My guess is Bobby wins 80 – 90% of the match ups. It’s amazing what he can do in such a short amount of time. Whether it’s braising ribs or developing a soup with deep flavor, he seems to be able to predictably deliver in a way his competitors can’t in such a
short period. I bet the odds would be tipped in the competitor’s favor (or at least more equal) if they had more time though. Who knows what depth of flavor these top quality chefs could cook up if they had 24 hours to develop flavor in a dish instead of forty five minutes. Time is a critical ingredient for really great cooking.
The value of time cannot be overstated in your portfolio either. The length of time before invested money has to be spent is, I believe, the most critical factor after diversification in portfolio design. Time is what allows you to breathe easier when the stock
market experiences short term fluctuations. Time is what allows you to ignore click-bait advertisements online telling you to take action “before it’s too late”. Time is also what enables you to implement sound planning strategies to manage taxes and accomplish big goals.

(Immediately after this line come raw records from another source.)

(* ===== verification/QueueSystem.v ===== *)
(** * The queue and its readers

    A [Queue] of [storage/common/queue.rs] together with the [ConfirmHandle]s it
    gave out, as a transition system whose steps are the calls of the code in
    any order, and the abstract queue that system implements: a set of elements
    owed to readers and a set of elements in readers' hands. *)

From stdpp Require Import base sets gmap list list_numbers numbers option.
From S2P Require Import Prelude Queue QueueFacts.

Inductive event : Type :=
| Enqueued (n : Z)
| Peeked (n : Z)
| PeekBlocked (e : ReadBlocked)
| Confirmed (n : Z)
| Aborted (n : Z)
| Drained (b : bool)
| Waited (r : option unit).

#[export] Instance ReadBlocked_eq_dec : EqDecision ReadBlocked.
Proof. solve_decision. Defined.
#[export] Instance event_eq_dec : EqDecision event.
Proof. solve_decision. Defined.

(** ** The abstract queue *)

Record AQueue : Type := mkAQ { aq_next : Z; aq_live : gset Z; aq_held : gset Z }.

(** An element is owed until it is confirmed or overwritten; it is in the hands
    of at most one reader.  Only elements that are at least [cap - g] older
    than the newest are ever overwritten. *)
Inductive aq_step (cap g : Z) : AQueue → event → AQueue → Prop :=
| aq_enqueue a e :
    aq_next a + 1 - cap ≤ e ≤ aq_next a + g - cap →
    aq_step cap g a (Enqueued (aq_next a))
      (mkAQ (aq_next a + 1) (filter (λ n, e ≤ n) ({[aq_next a]} ∪ aq_live a)) (aq_held a))
| aq_peek a n :
    n ∈ aq_live a → n ∉ aq_held a →
    aq_step cap g a (Peeked n) (mkAQ (aq_next a) (aq_live a) ({[n]} ∪ aq_held a))
| aq_empty a : aq_live a = ∅ → aq_step cap g a (PeekBlocked Blocked_Empty) a
| aq_busy a : aq_held a ≠ ∅ → aq_step cap g a (PeekBlocked Blocked_Busy) a
| aq_confirm a n :
    n ∈ aq_held a →
    aq_step cap g a (Confirmed n) (mkAQ (aq_next a) (aq_live a ∖ {[n]}) (aq_held a ∖ {[n]}))
| aq_abort a n :
    n ∈ aq_held a →
    aq_step cap g a (Aborted n) (mkAQ (aq_next a) (aq_live a) (aq_held a ∖ {[n]}))
| aq_drained a b :
    (b = true ↔ aq_live a = ∅ ∧ aq_held a = ∅) → aq_step cap g a (Drained b) a
| aq_waited a r : aq_step cap g a (Waited r) a.

Record System (Ch : Type) : Type := mkSys { sys_queue : Queue Ch; sys_handles : list ConfirmHandle }.
Arguments mkSys {Ch} _ _.
Arguments sys_queue {Ch} _.
Arguments sys_handles {Ch} _.

Section system.
Context (MP : Z) {Ch : Type} `{!Channel Ch, !ChannelLaws MP Ch}.
Implicit Types (q : Queue Ch) (s : System Ch).

(** The write index has not reached the end of the [u32] range. *)
Definition no_wrap q : Prop :=
  write_index q + 1 + MP < u32_size ∧ write_index q + overwrite_granularity q < u32_size.

Inductive sys_step : System Ch → event → System Ch → Prop :=
| step_enqueue q hs n q' :
    no_wrap q → enqueue q = (Ok n, q') → sys_step (mkSys q hs) (Enqueued n) (mkSys q' hs)
| step_peek q hs h q' :
    peek_next MP q = (Ok h, q') → sys_step (mkSys q hs) (Peeked (seq_no h)) (mkSys q' (h :: hs))
| step_peek_blocked q hs e q' :
    peek_next MP q = (Err e, q') → sys_step (mkSys q hs) (PeekBlocked e) (mkSys q' hs)
| step_confirm q hs1 h hs2 :
    sys_step (mkSys q (hs1 ++ h :: hs2)) (Confirmed (seq_no h))
      (mkSys (set_channel (confirm h (confirm_channel q)) q) (hs1 ++ hs2))
| step_abort q hs1 h hs2 :
    sys_step (mkSys q (hs1 ++ h :: hs2)) (Aborted (seq_no h))
      (mkSys (set_channel (drop_handle h (confirm_channel q)) q) (hs1 ++ hs2))
| step_drained q hs b q' :
    is_drained (E := QueueError) MP q = (Ok b, q') → sys_step (mkSys q hs) (Drained b) (mkSys q' hs)
| step_wait q hs r q' :
    wait_confirmation (E := QueueError) MP q = (Ok r, q') → sys_step (mkSys q hs) (Waited r) (mkSys q' hs).
Lemma combined_timestamp_run lock accurate fast t :
  tc_ok (time_correction t) → 0 ≤ max_deviation t < 2 ^ 32 → reading_ok accurate →
  (∀ r, fast = Some r → reading_ok r) →
  ∃ r t', combined_timestamp_us lock accurate fast t = (r, t') ∧
    tc_ok (time_correction t') ∧ max_deviation t' = max_deviation t ∧
    match accurate with
    | inr e => r = Err e
    | inl a => ∃ now, r = Ok now ∧ (now = a ∨ Z.abs (now - a) < max_deviation t)
    end.
Proof.
  intros Hc Hm Ha Hf. unfold combined_timestamp_us, clock_status, mbind, M_bind. cbn [gets id].
  destruct accurate as [a|e]; [|eexists _, t; by split_and!]. cbn in Ha.
  destruct fast as [[f|e]|]; [|eexists _, t; split_and!; by eauto..].
  destruct (tc_correct_run (E := TimeError) (time_correction t) f t Hc (Hf _ eq_refl)) as [Hrun Hb].
  pose proof (compensation_range (time_correction t) (f + tc_offset (time_correction t))) as Hcomp.
  rewrite Hrun. set (comp := compensation _ _) in *. clearbody comp.
  set (now := f + _ + comp) in *. pose proof (Hf _ eq_refl) as Hfr. cbn in Hfr. unfold time_ok in *.
  unfold i64_sub. rewrite i64_op_run by (apply abs63; lia).
  destruct (update_time_correction_run (E := TimeError) lock t a (now - a) Hc Hm Ha)
    as (t' & Hup & Hc' & Hm'); [unfold time_ok; lia|unfold now; lia|].
  destruct (Z.ltb_spec (Z.abs (now - a)) (max_deviation t)); cbn [mret M_ret]; rewrite Hup;
    (eexists _, t'; split; [done|]; split; [done|]; split; [done|]).
  - exists now. rewrite wrapping_add_i64_small by lia. split; [f_equal; lia|by right].
  - exists a. by split; [|left].
Qed.
Lemma window_reached : rtc (db_step 1) (config_new [7] 2) in_window.
Proof.
  step (@step_lock Z) 1%nat. do 4 step (@step_init Z) 1%nat. step (@step_init_done Z) 1%nat.
  step (@step_assign Z) 1%nat. step (@step_assign_done Z) 1%nat.
  eapply rtc_l; [eapply (step_write 1 _ 1 1 0 8); reflexivity|]; cbn.
  step (@step_bump Z) 1%nat. apply rtc_refl.
Qed.

Lemma window_read : rtc (db_step 1) in_window after_check.
Proof. step (@step_read_start Z) 0%nat. do 4 step (@step_read Z) 0%nat. apply rtc_refl. Qed.

Lemma window_published : rtc (db_step 1) (set_thread 0 TIdle after_check) after_publish.
Proof. step (@step_publish Z) 1%nat. apply rtc_refl. Qed.

(** An update can go unnoticed.  [finish_writing] counts up the version before
    it switches the state, so a thread that runs in between sees the new version
    ([new_data_available_since] returns true), reads the old value, and is told
    after the switch that there is no new data, although the value it read is not
    the published one. *)
Theorem version_misses_update :
  rtc (db_step 1) (config_new [7] 2) in_window ∧
  new_data_available_since (version (mem (config_new [7] 2))) (mem in_window) = (true, 1) ∧
  rtc (db_step 1) in_window after_check ∧
  db_step 1 after_check (set_thread 0 TIdle after_check) ∧
  (∃ r r', threads after_check !! 0%nat = Some (TReading r) ∧
     reader_step 1 (mem after_check) (pubs after_check) (bumps after_check) r = (r', Some [7])) ∧
  rtc (db_step 1) (set_thread 0 TIdle after_check) after_publish ∧
  new_data_available_since 1 (mem after_publish) = (false, 1) ∧
  last (published after_publish) = Some [8].
Proof.
  split_and!; [apply window_reached|done|apply window_read|by eapply (step_read_done 1 _ 0)|
    by eexists _, _|apply window_published|done..].
Qed.
End VersionWindow.

Module DemoDoubleBuffer.
(** One thread reads a one-word value. *)
Definition c0 : config Z := config_new [7] 1.
Definition c1 : config Z := set_thread 0 (TReading RStart) c0.
Definition g : ghost := mkGhost 0 0.
Definition c2 : config Z := set_thread 0 (TReading (RState WriteIdleRead0 g)) c1.
Definition c3 : config Z := set_thread 0 (TReading (RCopy WriteIdleRead0 0 [] g)) c2.
Definition c4 : config Z := set_thread 0 (TReading (RCopy WriteIdleRead0 0 [7] g)) c3.
Definition c5 : config Z := set_thread 0 (TReading (RCheck WriteIdleRead0 0 [7] WriteIdleRead0 g)) c4.

Lemma reach5 : rtc (db_step 1) (config_new [7] 1) c5.
Proof.
  apply (rtc_l _ _ c1); [by apply (step_read_start 1 c0 0)|].
  apply (rtc_l _ _ c2); [by eapply (step_read 1 c1 0)|].
  apply (rtc_l _ _ c3); [by eapply (step_read 1 c2 0)|].
  apply (rtc_l _ _ c4); [by eapply (step_read 1 c3 0)|].
  apply (rtc_l _ _ c5); [by eapply (step_read 1 c4 0)|]. apply rtc_refl.
Qed.

Lemma reads_return_published_witness :
  ∃ pc, (0 ≤ pc ≤ 0)%nat ∧ published c5 !! pc = Some [7].
Proof.
  apply (reads_return_published 1 [7] 1 c5 0 WriteIdleRead0 0 [7] WriteIdleRead0 g RStart [7]).
  - reflexivity.
  - exact reach5.
  - reflexivity.
  - reflexivity.
  - reflexivity.
Defined.

Lemma writers_exclusive_witness : is_Some (try_lock_first (mem c5)) ∨ is_Some (try_lock_second (mem c5)).
Proof.
  apply (writers_exclusive 1 [7] 1 c5 eq_refl reach5). by intros [|t] th; [intros [= <-]|].
Defined.
End DemoDoubleBuffer.
(* ===== verification/DispatchStore.v ===== *)
(** * Dispatch store

    [storage/dispatch_store.rs]: messages in two persistent streams, one for
    events and one for sensor data.  Both [StreamStore]s hold a clone of the
    database handle, so they share the database: [sp_db] is the database and
    each stream keeps the rest of its state. *)

From stdpp Require Import base sets gmap list list_numbers numbers option.
From S2P Require Import Prelude BlockDev FlashDb CircularStore Queue StreamStore Samples Serialize.

Definition MAX_EVENT_LEN : Z := 350.

(** The two methods of each pair differ in the stream only. *)
Inductive Kind : Type := KEvent | KData.
#[export] Instance Kind_eq_dec : EqDecision Kind.
Proof. solve_decision. Defined.

(** ** The trait [DispatchStore]

    [ds_store KEvent] is [store_event], [ds_store KData] is [store_sensor_data],
    and so on; [ds_confirm] and [ds_drop] are what the owner of a [ConfirmHandle]
    does with it. *)
Class DispatchStore (St : Type) : Type := {
  ds_store (k : Kind) (item : SerializedSendable) : M St Error Z;
  ds_peek (k : Kind) : M St Error (option (SerializedSendable * ConfirmHandle));
  ds_is_drained : M St Error bool;
  ds_wait_confirmation : M St Error (option unit);
  ds_confirm (k : Kind) (h : ConfirmHandle) : St → St;
  ds_drop (k : Kind) (h : ConfirmHandle) : St → St;
}.

(** ** The promise of the trait

    A stream as its users see it: the items stored so far and not confirmed are
    [as_live], those peeked and not reported back are [as_held], and item [n] has
    the bytes [as_msg n]. *)
Record AStream : Type := mkAS {
  as_next : Z;
  as_live : gset Z;
  as_held : gset Z;
  as_msg : Z → list Z
}.

Definition as_stored (bytes : list Z) (a : AStream) : AStream :=
  mkAS (as_next a + 1) ({[as_next a]} ∪ as_live a) (as_held a)
    (λ n, if n =? as_next a then bytes else as_msg a n).
Definition as_peeked (n : Z) (a : AStream) : AStream :=
  mkAS (as_next a) (as_live a) ({[n]} ∪ as_held a) (as_msg a).
Definition as_confirmed (n : Z) (a : AStream) : AStream :=
  mkAS (as_next a) (as_live a ∖ {[n]}) (as_held a ∖ {[n]}) (as_msg a).
Definition as_dropped (n : Z) (a : AStream) : AStream :=
  mkAS (as_next a) (as_live a) (as_held a ∖ {[n]}) (as_msg a).

Definition update_kind {A} (f : Kind → A) (k : Kind) (a : A) : Kind → A :=
  λ k', if decide (k' = k) then a else f k'.

(** The bytes that are stored for a message. *)
Definition bytes_of (item : SerializedSendable) : list Z :=
  take (Z.to_nat (TOPIC_HEADER_SIZE + payload_len item)) (ss_bytes item).

(** [ds_rep st hs A]: the store is in use, [hs k] are the handles of stream [k]
    that are out, and the streams are as [A] says.  While there is room and the
    messages are well-formed, no call fails. *)
Class DispatchStoreLaws (St : Type) `{!DispatchStore St} : Type := {
  ds_rep : St → (Kind → list ConfirmHandle) → (Kind → AStream) → Prop;
  ds_item : Kind → SerializedSendable → Prop;
  ds_room : Kind → St → Prop;
  ds_held_law : ∀ st hs A k n, ds_rep st hs A → n ∈ as_held (A k) ↔ n ∈ seq_no <$> hs k;
  ds_live_law : ∀ st hs A k n, ds_rep st hs A → n ∈ as_live (A k) → n < as_next (A k);
  ds_store_law : ∀ st hs A k item, ds_rep st hs A → ds_item k item → ds_room k st →
    ∃ st', ds_store k item st = (Ok (as_next (A k)), st') ∧
      ds_rep st' hs (update_kind A k (as_stored (bytes_of item) (A k)));
  ds_peek_law : ∀ st hs A k, ds_rep st hs A →
    ∃ r st', ds_peek k st = (Ok r, st') ∧
      match r with
      | Some (item, h) =>
          seq_no h ∈ as_live (A k) ∧ seq_no h ∉ as_held (A k) ∧
          bytes_of item = as_msg (A k) (seq_no h) ∧
          ds_rep st' (update_kind hs k (h :: hs k)) (update_kind A k (as_peeked (seq_no h) (A k)))
      | None => (as_live (A k) = ∅ ∨ as_held (A k) ≠ ∅) ∧ ds_rep st' hs A
      end;
  ds_drained_law : ∀ st hs A, ds_rep st hs A →
    ∃ b st', ds_is_drained st = (Ok b, st') ∧ ds_rep st' hs A ∧
      (b = true ↔ ∀ k, as_live (A k) = ∅ ∧ as_held (A k) = ∅);
  ds_wait_law : ∀ st hs A, ds_rep st hs A →
    ∃ r st', ds_wait_confirmation st = (Ok r, st') ∧ ds_rep st' hs A;
  ds_confirm_law : ∀ st hs A k hs1 h hs2, ds_rep st hs A → hs k = hs1 ++ h :: hs2 →
    ds_rep (ds_confirm k h st) (update_kind hs k (hs1 ++ hs2))
      (update_kind A k (as_confirmed (seq_no h) (A k)));
  ds_drop_law : ∀ st hs A k hs1 h hs2, ds_rep st hs A → hs k = hs1 ++ h :: hs2 →
    ds_rep (ds_drop k h st) (update_kind hs k (hs1 ++ hs2))
      (update_kind A k (as_dropped (seq_no h) (A k)));
}.

(** ** [StreamPairStore] *)

Record StreamPairStore (D Ch : Type) : Type := mkPair {
  sp_db : D;
  sp_sensor_data : StreamStore unit Ch;
  sp_events : StreamStore unit Ch
}.
Arguments mkPair {D Ch}.
Arguments sp_db {D Ch}.
Arguments sp_sensor_data {D Ch}.
Arguments sp_events {D Ch}.

Section pair.
Context {D Ch : Type} `{!CircStore D, !Channel Ch} (B MAX_SENSOR_DATA_LEN : Z) (crc : list Z → Z).
Abbreviation SP := (StreamPairStore D Ch).

Definition attach (d : D) (s : StreamStore unit Ch) : StreamStore D Ch :=
  mkStream d (queue s) (init_done s) (circular s).
Definition detach (s : StreamStore D Ch) : StreamStore unit Ch :=
  mkStream tt (queue s) (init_done s) (circular s).

Definition stream_of (k : Kind) (p : SP) : StreamStore D Ch :=
  attach (sp_db p) (match k with KEvent => sp_events p | KData => sp_sensor_data p end).
Definition set_stream (k : Kind) (s : StreamStore D Ch) (p : SP) : SP :=
  match k with
  | KEvent => mkPair (store s) (sp_sensor_data p) (detach s)
  | KData => mkPair (store s) (detach s) (sp_events p)
  end.
Definition on_stream {E A} (k : Kind) (m : M (StreamStore D Ch) E A) : M SP E A :=
  zoom (stream_of k) (set_stream k) m.

Definition pair_new {E} `{!BlockDev B D E} (c_data c_event : Circular) (ch_data ch_event : Ch) :
    M D Error SP :=
  sd ← stream_new B c_data ch_data;
  ev ← stream_new B c_event ch_event;
  gets (λ d, mkPair d (detach sd) (detach ev)).

Definition pair_initialize : M SP Error unit :=
  on_stream KData stream_initialize;;
  on_stream KEvent stream_initialize.

(** [store_event] and, with the check of its const parameter, [store_sensor_data]. *)
Definition store_sendable (k : Kind) (item : SerializedSendable) : M SP Error Z :=
  bytes ← as_slice item;
  on_stream k (stream_enqueue B crc bytes).

(** The part of [peek_event] and [peek_sensor_data] behind [peek_next]: the
    builder's buffer holds the item, the rest of it is zero. *)
Definition rebuild (k : Kind) (max_len : Z) (data : list Z) (h : ConfirmHandle) :
    M SP Error (option (SerializedSendable * ConfirmHandle)) :=
  let buffer := mkBuilder (splice_at 0 data (b_bytes (builder_new max_len))) in
  r ← attempt (create_with_total_length max_len buffer (len data));
  match r with
  | inl item => mret (Some (item, h))
  | inr _ => on_stream k (on_channel (confirm h));; fail Error_FragmentNotReadable
  end.

Definition peek_sendable (k : Kind) (max_len : Z) :
    M SP Error (option (SerializedSendable * ConfirmHandle)) :=
  r ← on_stream k (stream_peek_next crc max_len);
  match r with
  | Some (data, h) => rebuild k max_len data h
  | None => mret None
  end.

Definition store_event : SerializedSendable → M SP Error Z := store_sendable KEvent.
Definition peek_event : M SP Error (option (SerializedSendable * ConfirmHandle)) :=
  peek_sendable KEvent MAX_EVENT_LEN.
Definition store_sensor_data (MAX_PROCESSING_LEN : Z) (item : SerializedSendable) : M SP Error Z :=
  assert (MAX_PROCESSING_LEN <=? MAX_SENSOR_DATA_LEN);;
  store_sendable KData item.
Definition peek_sensor_data (MAX_PROCESSING_LEN : Z) :
    M SP Error (option (SerializedSendable * ConfirmHandle)) :=
  assert (MAX_SENSOR_DATA_LEN <=? MAX_PROCESSING_LEN);;
  peek_sendable KData MAX_PROCESSING_LEN.

Definition pair_is_drained : M SP Error bool :=
  e ← on_stream KEvent stream_is_drained;
  if e : bool then on_stream KData stream_is_drained else mret false.

(** [select2]: the first future that is ready, events first. *)
Definition pair_wait_confirmation : M SP Error (option unit) :=
  e ← on_stream KEvent stream_wait_confirmation;
  match e with
  | Some u => mret (Some u)
  | None => on_stream KData stream_wait_confirmation
  end.

(** What the owner of a handle does to the stream it came from. *)
Definition pair_confirm (k : Kind) (h : ConfirmHandle) (p : SP) : SP :=
  (on_stream k (on_channel (confirm h)) p).2.
Definition pair_drop (k : Kind) (h : ConfirmHandle) (p : SP) : SP :=
  (on_stream k (on_channel (drop_handle h)) p).2.
End pair.

(** [impl DispatchStore for StreamPairStore] *)
Definition pair_dispatch_store {D Ch} `{!CircStore D, !Channel Ch}
    (B MAX_SENSOR_DATA_LEN : Z) (crc : list Z → Z) : DispatchStore (StreamPairStore D Ch) := {|
  ds_store k := match k with
                | KEvent => store_event B crc
                | KData => store_sensor_data B MAX_SENSOR_DATA_LEN crc MAX_SENSOR_DATA_LEN
                end;
  ds_peek k := match k with
               | KEvent => peek_event crc
               | KData => peek_sensor_data MAX_SENSOR_DATA_LEN crc MAX_SENSOR_DATA_LEN
               end;
  ds_is_drained := pair_is_drained;
  ds_wait_confirmation := pair_wait_confirmation;
  ds_confirm := pair_confirm;
  ds_drop := pair_drop;
|}.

The end of the year can sometimes be bumpy for stock markets with a seemingly above-average number of up and down days. The end of November and early December this year are so far acting as reminders that the global economy is still recovering, the COVID-19
situation is still dynamic and uncertainty around how policymakers will respond going forward continues to be top of mind. Uncertainty is not the biggest threat to your wealth. Reacting to uncertainty is. Stay calm. Time is on your side. Reacting with unnecessary portfolio moves hurts performance because it takes your most powerful tool out of your hands.
My advice is to stay the course amidst uncertainty knowing the economy still has considerable distance to go before we have fully recovered. Supply chains are not fully operational yet, the job market is on fire, consumer demand remains high and cash on hand is at or near all time highs across nearly every demographic.
Asset valuations have increased. However, the valuations are not mathematically unreasonable given the historic situation of very low interest rates being used in the discounting models and expectations for future growth. In addition, remember that assets are
not apples. They are not governed by the law of gravity that states "what goes up must come down". They can continue to increase over time. The reopening of supply chains alone provides a basis for expecting continued growth. I expect the recovery to continue to lurch along up and down with markets in tow. However, these factors all provide a reasonable basis for measured optimism and expectations for a sustained recovery.
Thank you for your trust and your time.